For answer, I used a tiny burst of Earth power to part the zipper of his jeans as I slid the leather of his belt out of the buckle. I paused then, suddenly struck by a new, odd thing: my left hand.

It was working.

I opened and closed my fist, watching the fingers bend, the hand itself curl; apart from the metallic shine to it, it felt and looked just as my right hand did. There was no sign of the damage that I’d suffered on the road from the Djinn attack.

“Did you…?” I asked.

Luis shook his head. “Not me,” he said. “I’m not that good. Orwell fixed you up. Said he needed you fully functional.”

“Well,” I said, and smiled as I eased his pants down, taking my time with the job. “I assure you, I am fully functional. And that’s of benefit to you.”

He gasped aloud as that metallic hand touched, stroked, played, and then he buried his head in the hollow of my neck to kiss, nibble, bite gently at areas that made me shiver and arch against him. “Hope the brakes are good on this bed,” he said, and made me laugh.
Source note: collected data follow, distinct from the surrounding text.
(** * Jammu weather dashboard: a shallow embedding of [app.py]

    The dashboard is glue code around four services: the Meteostat
    climate archive, a local CSV file, the OpenWeather HTTP API and the
    Prophet forecasting library.  Their answers are supplied by a [World]
    record; every call that leaves the script (a fetch, a file read, a
    library call, a Streamlit message) is recorded as an [event], so that
    statements such as "the fallback file is not read" are statements
    about the trace of a run.

    [get_data.py] is the offline script that writes the fallback CSV from
    a Meteostat fetch (and writes nothing when the fetch comes back
    empty); the dashboard only reads that file, so here the file is one of
    the answers of the world ([csv_files]).

    Layout: Python values and exceptions, the part of pandas the script
    uses, the outside world and the effect monad, the Prophet calls, the
    functions of [app.py], then the properties. *)

From Stdlib Require Import String Ascii List ZArith Bool Arith Lia DecimalString.
Import ListNotations.

Local Open Scope string_scope.
Local Open Scope list_scope.

(* ===================================================================== *)
(** ** Python values *)

(** A Python float is identified by the text [repr] prints for it (repr
    round-trips, so this loses nothing); the script never computes with
    the floats it passes around, it only hands them on and formats them. *)
Record pyfloat := PyFloat { float_repr : string }.

(** [datetime(year, month, day)] plus the microseconds past midnight. *)
Record datetime := mk_datetime {
  dt_year : Z; dt_month : Z; dt_day : Z; dt_micros : Z
}.

(** The exception classes the script names in an [except] clause or that
    the modelled libraries raise.  Only subclasses of [Exception] are
    modelled; asynchronous interrupts are outside the model. *)
Inductive exn_class :=
| FileNotFoundError
| KeyError
| ValueError
| RequestException  (* requests.exceptions.RequestException itself *)
| HTTPError         (* ... and its subclasses *)
| ConnectionError
| RequestTimeout    (* requests.exceptions.Timeout *)
| JSONDecodeError   (* requests.exceptions.JSONDecodeError *)
| OtherException (name : string).

Record exn := Exn { exn_cls : exn_class; exn_msg : string }.

(** [isinstance(e, requests.exceptions.RequestException)] *)
Definition is_RequestException (e : exn) : bool :=
  match exn_cls e with
  | RequestException | HTTPError | ConnectionError | RequestTimeout
  | JSONDecodeError => true
  | _ => false
  end.

Definition is_FileNotFoundError (e : exn) : bool :=
  match exn_cls e with FileNotFoundError => true | _ => false end.

Definition is_KeyError (e : exn) : bool :=
  match exn_cls e with KeyError => true | _ => false end.

(** How a call ends: with a value or with a raised exception. *)
Inductive outcome (A : Type) :=
| Return (a : A)
| Raise (e : exn).
Arguments Return {A} a.
Arguments Raise {A} e.

(** [str(n)] for a non-negative integer. *)
Definition str_nat (n : nat) : string := NilZero.string_of_uint (Nat.to_uint n).

(** Python's [needle in haystack] on strings. *)
Fixpoint contains (needle haystack : string) : bool :=
  prefix needle haystack ||
  match haystack with
  | EmptyString => false
  | String _ rest => contains needle rest
  end.

(** Parsed JSON, as [response.json()] returns it. *)
#[local] Unset Elimination Schemes.
Inductive json :=
| JNull
| JBool (b : bool)
| JInt (z : Z)
| JFloat (x : pyfloat)
| JStr (s : string)
| JList (items : list json)
| JDict (fields : list (string * json)).
#[local] Set Elimination Schemes.

(* ===================================================================== *)
(** ** pandas: the DataFrame operations used by the script *)

Module Pandas.

(** A cell.  [NA] stands for every missing marker (NaN, None, NaT);
    [Stamp] is a timestamp in nanoseconds since the epoch. *)
Inductive value :=
| NA
| Int (z : Z)
| Num (x : pyfloat)
| Stamp (ns : Z).

Definition notna (v : value) : bool :=
  match v with NA => false | _ => true end.

(** A frame with a single-level index, stored column by column.  Column
    labels may repeat, as pandas allows.  In a frame built by pandas every
    column is as long as the index ([well_formed]). *)
Record DataFrame := mkDataFrame {
  index_name : option string;
  index : list value;
  series : list (string * list value)
}.

Definition well_formed (df : DataFrame) : Prop :=
  forall c, In c (series df) -> length (snd c) = length (index df).

(** [pd.DataFrame()] *)
Definition new_DataFrame : DataFrame := mkDataFrame None [] [].
(** * B/W image colorizer: backend service and U-Net

    A shallow embedding of [src/backend/model.py] (the encoder-decoder
    network and [lab_denormalize]) and of [src/backend/app.py] (the
    checkpoint-loading block run at import time, [preprocess_image] and the
    [/colorize] handler), followed by the properties of the written
    specification that have been checked against them.

    Conventions.
    - Python [int]s and tensor sizes are [Z]; [//] is [Z.div] (both round
      towards minus infinity for the positive divisors used here).
    - A tensor or array is its [shape] together with an opaque payload.  The
      floating-point kernels of the libraries (convolutions, normalisation,
      colour conversion, resampling, codecs) are the methods of the class
      [Kernels]; everything the code itself decides (shapes, control flow,
      exceptions, module state, global bindings) is written out.
    - A Python call that may raise returns a [PyResult]; code that mutates
      an object threads it explicitly ([M S A]); the mutation made before an
      exception is raised is kept. *)

From Stdlib Require Import ZArith QArith Qminmax Lia.
From stdpp Require Import base strings list gmap.

Local Open Scope string_scope.
Local Open Scope Z_scope.

Set Warnings "-register-all".

(** ** Exceptions and results *)

Inductive ExnClass :=
| FileNotFoundError | UnpicklingError | RuntimeError | ValueError
| TypeError | KeyError | IndexError | AttributeError | NameError
| OSError | UnidentifiedImageError | cv2_error.

(** Every class above derives from [Exception]; [HTTPException] is FastAPI's
    and carries the status code sent to the client. *)
Inductive PyExn :=
| Exn (cls : ExnClass) (msg : string)
| HTTPException (status_code : Z) (detail : string).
I hadn’t thought I’d ever laugh again, but the vision of the two of us madly entwined on this bed as it rolled through the hallway, Wardens stopping to gawk… “Stop laughing,” he scolded me, but I heard the tremble of it in his voice, too. “You’re screwing up my concentration.”

I made him gasp aloud, again, from what I was doing with both hands now. “Am I? Because it seems your concentration is quite… firm.”

“Oh, now you’re teasing?” His voice had turned ragged, dark around the edges, and I let him lift me up and back onto the bed. My gown drifted to the floor, and somehow the sheet joined it as he kicked off his jeans, stripped away his sleeveless shirt, and knelt in the open space between my legs. “I can tease, too. Payback.”